§ **Prompt**: The lines to repeat are those below from the one containing "Proof. unfold gain." down to the one containing "rewrite fmap_app in", both included; reproduce them exactly and nothing else.

(Saved data entries)

##############################

Lemma count_list_spec fuel s a l1 rest cnt : rep s (l1 ++ rest) → (length rest ≤ fuel)%nat →
  swp (count_list shaddr fuel (Some a) (first rest) cnt) s (λ r s', s' = s ∧ r = cnt + users_from a rest).
Proof.
  unfold users_from. revert l1 rest cnt. induction fuel as [|fuel IH]; intros l1 [|[p b] rest] cnt Hr Hl; try (by cbn in Hl; lia).
  1,2: apply swp_ret; split; [done|]; cbn; lia.
  cbn in Hl. destruct (rep_at _ _ _ _ _ Hr) as (n & Hn & -> & Hp0 & Hnx). cbn [first count_list]. rewrite (proj2 (Z.eqb_neq p 0) Hp0).
  apply swp_bind. eapply swp_load; [done|]. change (c_next n) with (u_next n) in Hnx. rewrite Hnx. rewrite filter_cons.
  assert (rep s ((l1 ++ [(p, body n)]) ++ rest)) as Hr2 by (by rewrite <-(assoc_L (++))).
  assert (∀ c, swp (count_list shaddr fuel (Some a) (first rest) c) s (λ r s', s' = s ∧ r = c + zlen (filter (from_addr a) rest))) as Hrest
    by (intros c; apply (IH _ rest c Hr2); lia).
  assert (from_addr a (p, body n) ↔ u_fd n ≠ -1 ∧ has_flag (u_flags n) USER_CLIENT = true ∧ sin_addr <$> shaddr (u_fd n) = Some (sin_addr a)) as Hfa by done.
  destruct (Z.eqb_spec (u_fd n) (-1)) as [Hf|Hf]; cbn [orb]; [by rewrite decide_False by (rewrite Hfa; by intros [? _])|].
  destruct (has_flag (u_flags n) USER_CLIENT) eqn:Ec; cbn [negb]; [|by rewrite decide_False by (rewrite Hfa; by intros (_ & [=] & _))].
  destruct (shaddr (u_fd n)) as [t|] eqn:Et; [|by rewrite decide_False by (rewrite Hfa; by intros (_ & _ & [=]))].
  destruct (decide (sin_addr a = sin_addr t)) as [E|E].
  - rewrite bool_decide_eq_true_2 by done. rewrite decide_True by (rewrite Hfa; cbn; by rewrite E).
    eapply swp_mono; [apply Hrest|]. intros r s' [-> ->]. split; [done|]. cbn [length]. lia.
  - rewrite bool_decide_eq_false_2 by done. rewrite decide_False; [done|]. rewrite Hfa. intros (_ & _ & [= E']). by apply E.
Qed.
Lemma user_count_spec s cl p n a : rep s cl → cs_users s !! p = Some n → shaddr (u_fd n) = Some a →
  swp (stratum_user_count shaddr p) s (λ r s', s' = s ∧ r = users_from a cl).
Proof.
  intros Hr Hn Ha. unfold stratum_user_count. apply swp_bind. eapply swp_load; [done|]. rewrite Ha.
  eapply swp_on_list; [done|]. intros fuel Hl. rewrite (rep_first s cl Hr). by apply (count_list_spec fuel s a [] cl 0).
Qed.

(** *** Idle workers

    The records that were left by earlier connections of the worker [w]. *)
Definition idle (p : Z) (w : list byte) (x : Z * user_t) : bool :=
  negb (x.1 =? p) && has_flag (u_flags x.2) USER_CLIENT && (u_fd x.2 =? -1) && bool_decide (w = u_worker x.2).
Definition drain (p : Z) (w : list byte) (x : Z * user_t) : Z * user_t := if idle p w x then (x.1, emptied x.2) else x.
Definition gain (p : Z) (w : list byte) (u : user_t) cl : user_t :=
  foldl (λ u x, if idle p w x then transfer u x.2 else u) u cl.
Definition merged (p : Z) (u : user_t) cl : list (Z * user_t) :=
  put_body p (gain p (u_worker u) u cl) <$> (drain p (u_worker u) <$> cl).

Lemma put_put p u u' (x : Z * user_t) : put_body p u' (put_body p u x) = put_body p u' x.
Proof. unfold put_body at 2. destruct (decide (x.1 = p)) as [<-|]; [|done]. unfold put_body. cbn. by rewrite !decide_True. Qed.
Lemma put_ne p u (x : Z * user_t) : x.1 ≠ p → put_body p u x = x.
Proof. intros Hx. unfold put_body. by rewrite decide_False. Qed.
Lemma put_key p u (x : Z * user_t) : (put_body p u x).1 = x.1.
Proof. unfold put_body. destruct (decide (x.1 = p)) as [<-|]; done. Qed.
Lemma put_other p u (l : list (Z * user_t)) : p ∉ l.*1 → put_body p u <$> l = l.
Proof.
  intros Hp. rewrite <-(list_fmap_id l) at 2. apply list_fmap_ext. intros i x Hx. apply put_ne. intros <-. apply Hp.
  apply list_elem_of_fmap_2. by eapply list_elem_of_lookup_2.
Qed.
Lemma drain_fst p w l : (drain p w <$> l).*1 = l.*1.
Proof. rewrite <-list_fmap_compose. apply list_fmap_ext. intros i x _. unfold compose, drain. by destruct (idle p w x). Qed.
Lemma gain_snoc p w u l x : gain p w u (l ++ [x]) = if idle p w x then transfer (gain p w u l) x.2 else gain p w u l.
Proof. unfold gain. by rewrite foldl_app. Qed.
Lemma gain_worker p w u l : u_worker (gain p w u l) = u_worker u.
Proof. induction l as [|x l IH] using rev_ind; [done|]. rewrite gain_snoc. by destruct (idle p w x). Qed.

(** After the records [l1] of the list. *)
Definition merging (p : Z) (u : user_t) l1 l2 : list (Z * user_t) :=
  put_body p (gain p (u_worker u) u l1) <$> ((drain p (u_worker u) <$> l1) ++ l2).
Lemma merging_fst p u l1 l2 : (merging p u l1 l2).*1 = (l1 ++ l2).*1.
Proof. unfold merging. by rewrite put_fst, !fmap_app, drain_fst. Qed.
Lemma merging_skip p u l1 x l2 : idle p (u_worker u) x = false → merging p u (l1 ++ [x]) l2 = merging p u l1 (x :: l2).
Proof.
  intros Hi. unfold merging. rewrite gain_snoc, Hi. f_equal. rewrite fmap_app, <-(assoc_L (++)). cbn [fmap list_fmap app].
  unfold drain at 2. by rewrite Hi.
Qed.
Lemma merging_idle p u l1 q b l2 : idle p (u_worker u) (q, b) = true → NoDup (l1 ++ (q, b) :: l2).*1 →
  put_body q (emptied b) <$> (put_body p (transfer (gain p (u_worker u) u l1) b) <$> merging p u l1 ((q, b) :: l2)) = merging p u (l1 ++ [(q, b)]) l2.
Proof.
  intros Hi Hnd. unfold merging. set (w := u_worker u) in *. set (g := gain p w u l1). rewrite gain_snoc. fold g. rewrite Hi. cbn [snd].
  rewrite fmap_app in Hnd. cbn [fmap list_fmap fst] in Hnd. apply NoDup_app in Hnd as (_ & Hd & Hnd). apply NoDup_cons in Hnd as [Hq2 _].
  assert (q ≠ p) as Hqp by (intros ->; unfold idle in Hi; cbn [fst] in Hi; by rewrite Z.eqb_refl in Hi).
  rewrite !fmap_app, <-!(assoc_L (++)). cbn [fmap list_fmap app].
  assert (∀ l : list (Z * user_t), put_body p (transfer g b) <$> (put_body p g <$> l) = put_body p (transfer g b) <$> l) as Hpp.
  { intros l. rewrite <-list_fmap_compose. apply list_fmap_ext. intros i x _. apply put_put. }
  change (list_fmap _ _ ?f ?l) with (f <$> l). rewrite !Hpp, put_put. f_equal; [|f_equal].
  - apply put_other. rewrite put_fst, drain_fst. intros Hin. apply (Hd q Hin). left.
  - unfold drain. rewrite Hi. rewrite !(put_ne p) by done. unfold put_body. cbn. by rewrite decide_True.
  - apply put_other. by rewrite put_fst.
Qed.
(** The record of the user itself. *)
Lemma merging_user p u l1 l2 : p ∈ (l1 ++ l2).*1 → (p, gain p (u_worker u) u l1) ∈ merging p u l1 l2.
Proof.
  rewrite <-(merging_fst p u), list_elem_of_fmap. intros ([p' x] & E & (y & Ey & Hy)%list_elem_of_fmap). cbn [fst] in E. subst p'.
  set (g := gain p (u_worker u) u l1) in *. pose proof (put_key p g y) as Ek. rewrite <-Ey in Ek. cbn in Ek.
  apply list_elem_of_fmap. exists y. split; [|done]. fold g. unfold put_body. by rewrite decide_True.
Qed.
Lemma merge_one_spec p u s l1 q b l2 : rep s (merging p u l1 ((q, b) :: l2)) → p ∈ (l1 ++ (q, b) :: l2).*1 →
  swp (merge_one p q) s (λ _ s', rep s' (merging p u (l1 ++ [(q, b)]) l2) ∧ cs_desc s' = cs_desc s).
Proof.
  intros Hr Hp. pose proof (rep_nodup _ _ Hr) as Hnd. rewrite merging_fst in Hnd.
  pose proof (merging_user p u l1 _ Hp) as Hpg. pose proof (merging_skip p u l1 (q, b) l2) as Hsame.
  pose proof (merging_idle p u l1 q b l2) as Hidle. set (w := u_worker u) in *. set (g := gain p w u l1) in *.
  assert (merging p u l1 ((q, b) :: l2) = (put_body p g <$> (drain p w <$> l1)) ++ put_body p g (q, b) :: (put_body p g <$> l2)) as Esplit
    by (unfold merging; rewrite fmap_app; done).
  destruct (put_body p g (q, b)) as [q' b'] eqn:Eb. assert (q' = q) as -> by (pose proof (put_key p g (q, b)) as E; rewrite Eb in E; exact E).
  pose proof Hr as Hr'. rewrite Esplit in Hr'. destruct (rep_at _ _ _ _ _ Hr') as (n & Hn & -> & Hq0 & _).
  assert (idle p w (q, b) = false → swp (mret tt) s (λ _ s', rep s' (merging p u (l1 ++ [(q, b)]) l2) ∧ cs_desc s' = cs_desc s)) as Hskip
    by (intros Hi; apply swp_ret; by rewrite Hsame).
  unfold merge_one. apply swp_bind. eapply swp_load; [done|]. unfold idle in Hskip, Hidle. cbn [fst snd] in Hskip, Hidle.
  destruct (Z.eqb_spec q p) as [->|Hqp]; cbn [orb negb andb] in *; [auto|].
  assert (b = body n) as -> by (rewrite put_ne in Eb by done; congruence). change (u_flags (body n)) with (u_flags n) in *.
  change (u_fd (body n)) with (u_fd n) in *. change (u_worker (body n)) with (u_worker n) in *.
  destruct (has_flag (u_flags n) USER_CLIENT) eqn:Ec; cbn [orb negb andb] in *; [|auto].
  destruct (u_fd n =? -1) eqn:Ef; cbn [orb negb andb] in *; [|auto].
  pose proof (rep_body _ _ Hr _ _ Hpg) as Hg. apply bodies_Some in Hg as (u' & Hu' & Eg).
  apply swp_bind. eapply swp_load; [done|]. assert (u_worker u' = w) as Ew.
  { change (u_worker u') with (u_worker (body u')). rewrite <-Eg. apply gain_worker. }
  rewrite Ew. destruct (bool_decide (w = u_worker n)); [|auto].
  apply swp_bind. eapply swp_store; [done|]. eapply (swp_store _ q n); [cbn; by rewrite lookup_insert_ne|]. split; [|done].
  rewrite <-(Hidle eq_refl Hnd). rewrite Eg. pose proof (rep_store s _ p u' (transfer u' n) Hr Hu' eq_refl) as Hr1.
  exact (rep_store _ _ q n (emptied n) Hr1 ltac:(cbn; by rewrite lookup_insert_ne) eq_refl).
Qed.
Lemma merge_spec p u s cl : rep s cl → (p, u) ∈ cl →
  swp (merge_idle_worker p) s (λ _ s', rep s' (merged p u cl) ∧ cs_desc s' = cs_desc s).
Proof.
  intros Hr Hp. unfold merge_idle_worker.
  set (I k cl' s' := cl' = merging p u (take k cl) (drop k cl) ∧ rep s' cl' ∧ cs_desc s' = cs_desc s).
  eapply swp_mono; [apply (each_list_spec (merge_one p) I s cl)|].
  - intros k cl' s' (-> & Hr' & _). split; [done|]. by rewrite merging_fst, take_drop.
  - intros k q cl' s' Hq (-> & Hr' & Ed). rewrite list_lookup_fmap in Hq. destruct (cl !! k) as [[q' b]|] eqn:Ek; [|done]. injection Hq as ->.
    rewrite (drop_S cl (q, b) k Ek) in Hr'. eapply swp_mono; [apply (merge_one_spec p u s' _ q b _ Hr')|].
    { rewrite <-(drop_S cl (q, b) k Ek), take_drop. by apply (list_elem_of_fmap_2 fst cl (p, u)). }
    intros ? s2 [Hr2 Ed2]. eexists. split; [reflexivity|]. rewrite (take_S_r cl k (q, b) Ek). split; [done|congruence].
  - split; [|done]. unfold merging. change (cl = put_body p u <$> cl). rewrite <-(list_fmap_id cl) at 1.
    apply list_fmap_ext. intros i [q b] Hi. unfold put_body. cbn [fst]. destruct (decide (q = p)) as [->|]; [|done].
    cbn. f_equal. symmetry. apply (rep_uniq s cl p u b Hr Hp). by eapply list_elem_of_lookup_2.
  - intros ? s' (cl' & -> & Hr' & Ed). rewrite firstn_all, drop_all in Hr'. unfold merging in Hr'. rewrite app_nil_r in Hr'. done.
Qed.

##############################

§ **Answer space**:
Proof. unfold gain. by rewrite foldl_app. Qed.
Lemma gain_worker p w u l : u_worker (gain p w u l) = u_worker u.
Proof. induction l as [|x l IH] using rev_ind; [done|]. rewrite gain_snoc. by destruct (idle p w x). Qed.

(** After the records [l1] of the list. *)
Definition merging (p : Z) (u : user_t) l1 l2 : list (Z * user_t) :=
  put_body p (gain p (u_worker u) u l1) <$> ((drain p (u_worker u) <$> l1) ++ l2).
Lemma merging_fst p u l1 l2 : (merging p u l1 l2).*1 = (l1 ++ l2).*1.
Proof. unfold merging. by rewrite put_fst, !fmap_app, drain_fst. Qed.
Lemma merging_skip p u l1 x l2 : idle p (u_worker u) x = false → merging p u (l1 ++ [x]) l2 = merging p u l1 (x :: l2).
Proof.
  intros Hi. unfold merging. rewrite gain_snoc, Hi. f_equal. rewrite fmap_app, <-(assoc_L (++)). cbn [fmap list_fmap app].
  unfold drain at 2. by rewrite Hi.
Qed.
Lemma merging_idle p u l1 q b l2 : idle p (u_worker u) (q, b) = true → NoDup (l1 ++ (q, b) :: l2).*1 →
  put_body q (emptied b) <$> (put_body p (transfer (gain p (u_worker u) u l1) b) <$> merging p u l1 ((q, b) :: l2)) = merging p u (l1 ++ [(q, b)]) l2.
Proof.
  intros Hi Hnd. unfold merging. set (w := u_worker u) in *. set (g := gain p w u l1). rewrite gain_snoc. fold g. rewrite Hi. cbn [snd].
  rewrite fmap_app in Hnd. cbn [fmap list_fmap fst] in Hnd. apply NoDup_app in Hnd as (_ & Hd & Hnd). apply NoDup_cons in Hnd as [Hq2 _].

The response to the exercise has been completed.